EXERCISE: Each line of the records that includes "true" should be found and copied.

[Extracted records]

---+---

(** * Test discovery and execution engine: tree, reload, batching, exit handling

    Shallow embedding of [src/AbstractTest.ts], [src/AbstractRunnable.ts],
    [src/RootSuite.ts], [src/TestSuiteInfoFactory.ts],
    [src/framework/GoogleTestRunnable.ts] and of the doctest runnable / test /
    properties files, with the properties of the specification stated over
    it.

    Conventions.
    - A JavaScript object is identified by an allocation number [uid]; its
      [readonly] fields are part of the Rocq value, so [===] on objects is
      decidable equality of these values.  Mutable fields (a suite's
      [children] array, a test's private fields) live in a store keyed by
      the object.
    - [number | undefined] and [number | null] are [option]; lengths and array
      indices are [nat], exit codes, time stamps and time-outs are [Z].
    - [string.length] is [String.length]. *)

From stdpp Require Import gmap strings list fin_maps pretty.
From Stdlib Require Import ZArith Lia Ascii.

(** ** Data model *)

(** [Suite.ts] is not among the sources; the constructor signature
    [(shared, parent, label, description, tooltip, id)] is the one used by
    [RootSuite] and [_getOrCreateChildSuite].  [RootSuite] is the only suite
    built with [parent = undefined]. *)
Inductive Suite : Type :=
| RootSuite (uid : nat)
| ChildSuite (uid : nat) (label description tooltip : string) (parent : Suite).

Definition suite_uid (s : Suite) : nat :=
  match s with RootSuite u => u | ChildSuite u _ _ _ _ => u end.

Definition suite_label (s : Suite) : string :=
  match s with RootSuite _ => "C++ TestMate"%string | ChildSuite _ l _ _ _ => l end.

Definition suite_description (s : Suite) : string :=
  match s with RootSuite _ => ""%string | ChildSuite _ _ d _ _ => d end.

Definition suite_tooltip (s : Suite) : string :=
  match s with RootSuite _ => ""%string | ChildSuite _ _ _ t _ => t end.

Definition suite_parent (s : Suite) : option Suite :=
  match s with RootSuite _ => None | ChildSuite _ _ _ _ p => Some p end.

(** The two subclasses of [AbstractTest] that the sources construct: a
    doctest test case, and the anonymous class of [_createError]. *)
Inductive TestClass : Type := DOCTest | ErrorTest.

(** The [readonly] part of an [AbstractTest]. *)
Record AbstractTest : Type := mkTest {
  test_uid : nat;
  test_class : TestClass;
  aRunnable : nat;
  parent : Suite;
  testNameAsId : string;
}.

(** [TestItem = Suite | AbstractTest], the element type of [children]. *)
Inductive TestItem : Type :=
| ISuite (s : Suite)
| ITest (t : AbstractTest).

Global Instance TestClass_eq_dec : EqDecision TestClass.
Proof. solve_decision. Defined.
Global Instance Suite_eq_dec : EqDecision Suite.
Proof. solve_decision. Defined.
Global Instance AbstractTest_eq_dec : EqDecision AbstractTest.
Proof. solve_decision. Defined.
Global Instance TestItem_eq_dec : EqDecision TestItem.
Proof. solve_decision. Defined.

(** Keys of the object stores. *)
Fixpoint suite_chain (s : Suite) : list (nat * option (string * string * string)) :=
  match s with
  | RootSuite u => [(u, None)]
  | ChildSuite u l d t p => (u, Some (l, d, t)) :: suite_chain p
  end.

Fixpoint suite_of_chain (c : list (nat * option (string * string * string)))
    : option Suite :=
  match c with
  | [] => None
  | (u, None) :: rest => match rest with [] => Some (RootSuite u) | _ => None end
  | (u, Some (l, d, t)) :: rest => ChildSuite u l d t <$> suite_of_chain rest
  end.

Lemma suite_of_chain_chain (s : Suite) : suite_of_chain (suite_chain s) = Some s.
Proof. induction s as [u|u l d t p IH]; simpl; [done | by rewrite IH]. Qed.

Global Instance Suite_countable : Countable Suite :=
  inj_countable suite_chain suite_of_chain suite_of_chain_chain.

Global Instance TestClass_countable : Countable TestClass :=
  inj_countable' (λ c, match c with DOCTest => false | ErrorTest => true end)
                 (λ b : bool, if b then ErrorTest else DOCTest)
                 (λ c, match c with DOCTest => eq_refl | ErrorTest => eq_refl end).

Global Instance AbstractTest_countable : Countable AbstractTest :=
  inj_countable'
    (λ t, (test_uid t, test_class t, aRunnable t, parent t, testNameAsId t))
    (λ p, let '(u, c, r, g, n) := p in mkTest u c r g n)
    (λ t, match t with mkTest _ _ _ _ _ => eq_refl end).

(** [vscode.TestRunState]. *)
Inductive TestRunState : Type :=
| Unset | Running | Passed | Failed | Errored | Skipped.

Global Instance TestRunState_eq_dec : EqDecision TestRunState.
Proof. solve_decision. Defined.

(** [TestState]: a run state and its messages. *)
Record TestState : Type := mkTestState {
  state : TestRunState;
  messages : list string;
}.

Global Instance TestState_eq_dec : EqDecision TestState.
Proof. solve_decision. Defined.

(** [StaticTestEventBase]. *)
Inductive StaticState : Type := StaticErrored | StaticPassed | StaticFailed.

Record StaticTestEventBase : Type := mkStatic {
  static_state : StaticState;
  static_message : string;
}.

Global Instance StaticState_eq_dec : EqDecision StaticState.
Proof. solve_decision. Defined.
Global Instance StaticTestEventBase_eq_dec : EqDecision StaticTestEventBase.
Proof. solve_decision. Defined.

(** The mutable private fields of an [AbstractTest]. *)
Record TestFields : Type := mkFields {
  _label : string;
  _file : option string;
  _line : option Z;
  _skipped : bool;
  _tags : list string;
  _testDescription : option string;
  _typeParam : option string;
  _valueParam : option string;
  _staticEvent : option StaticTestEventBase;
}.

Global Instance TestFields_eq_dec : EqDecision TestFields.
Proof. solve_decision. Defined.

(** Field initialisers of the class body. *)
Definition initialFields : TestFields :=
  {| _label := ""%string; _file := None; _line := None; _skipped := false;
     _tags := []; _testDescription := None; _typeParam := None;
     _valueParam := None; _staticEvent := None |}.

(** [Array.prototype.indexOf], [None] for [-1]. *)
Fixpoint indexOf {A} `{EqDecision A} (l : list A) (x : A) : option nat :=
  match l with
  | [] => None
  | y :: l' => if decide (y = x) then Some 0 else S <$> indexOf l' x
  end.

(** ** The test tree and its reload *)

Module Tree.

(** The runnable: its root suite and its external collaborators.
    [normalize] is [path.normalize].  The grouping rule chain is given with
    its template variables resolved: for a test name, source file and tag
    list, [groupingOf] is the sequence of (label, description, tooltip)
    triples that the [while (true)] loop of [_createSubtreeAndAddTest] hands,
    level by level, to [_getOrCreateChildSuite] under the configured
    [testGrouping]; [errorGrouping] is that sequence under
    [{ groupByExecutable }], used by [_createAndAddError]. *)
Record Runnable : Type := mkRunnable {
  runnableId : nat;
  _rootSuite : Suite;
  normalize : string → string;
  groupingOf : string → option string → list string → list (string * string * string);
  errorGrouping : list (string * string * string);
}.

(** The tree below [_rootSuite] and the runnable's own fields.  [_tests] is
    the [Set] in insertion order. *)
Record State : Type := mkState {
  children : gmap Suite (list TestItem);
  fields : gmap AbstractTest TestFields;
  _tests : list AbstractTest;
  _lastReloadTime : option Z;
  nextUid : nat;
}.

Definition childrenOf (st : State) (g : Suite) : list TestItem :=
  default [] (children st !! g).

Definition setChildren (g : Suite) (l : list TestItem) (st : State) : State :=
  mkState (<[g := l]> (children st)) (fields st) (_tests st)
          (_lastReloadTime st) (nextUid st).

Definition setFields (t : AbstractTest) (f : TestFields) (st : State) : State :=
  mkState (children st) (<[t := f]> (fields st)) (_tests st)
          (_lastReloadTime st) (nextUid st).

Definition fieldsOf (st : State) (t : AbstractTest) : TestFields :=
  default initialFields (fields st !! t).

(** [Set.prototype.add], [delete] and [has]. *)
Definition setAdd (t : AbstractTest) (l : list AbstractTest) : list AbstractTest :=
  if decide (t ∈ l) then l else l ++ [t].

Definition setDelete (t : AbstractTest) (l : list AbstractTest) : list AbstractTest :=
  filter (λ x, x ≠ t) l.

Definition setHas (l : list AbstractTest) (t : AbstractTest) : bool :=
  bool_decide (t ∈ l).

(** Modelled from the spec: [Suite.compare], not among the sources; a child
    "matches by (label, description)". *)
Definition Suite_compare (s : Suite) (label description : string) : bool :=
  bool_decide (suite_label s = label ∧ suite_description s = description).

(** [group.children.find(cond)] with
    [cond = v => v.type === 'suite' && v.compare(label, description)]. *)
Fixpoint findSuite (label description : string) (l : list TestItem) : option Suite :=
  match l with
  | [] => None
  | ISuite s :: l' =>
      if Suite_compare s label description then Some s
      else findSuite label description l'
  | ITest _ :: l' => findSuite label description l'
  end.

---+---

EXPECTED ANSWER:
  inj_countable' (λ c, match c with DOCTest => false | ErrorTest => true end)
    triples that the [while (true)] loop of [_createSubtreeAndAddTest] hands,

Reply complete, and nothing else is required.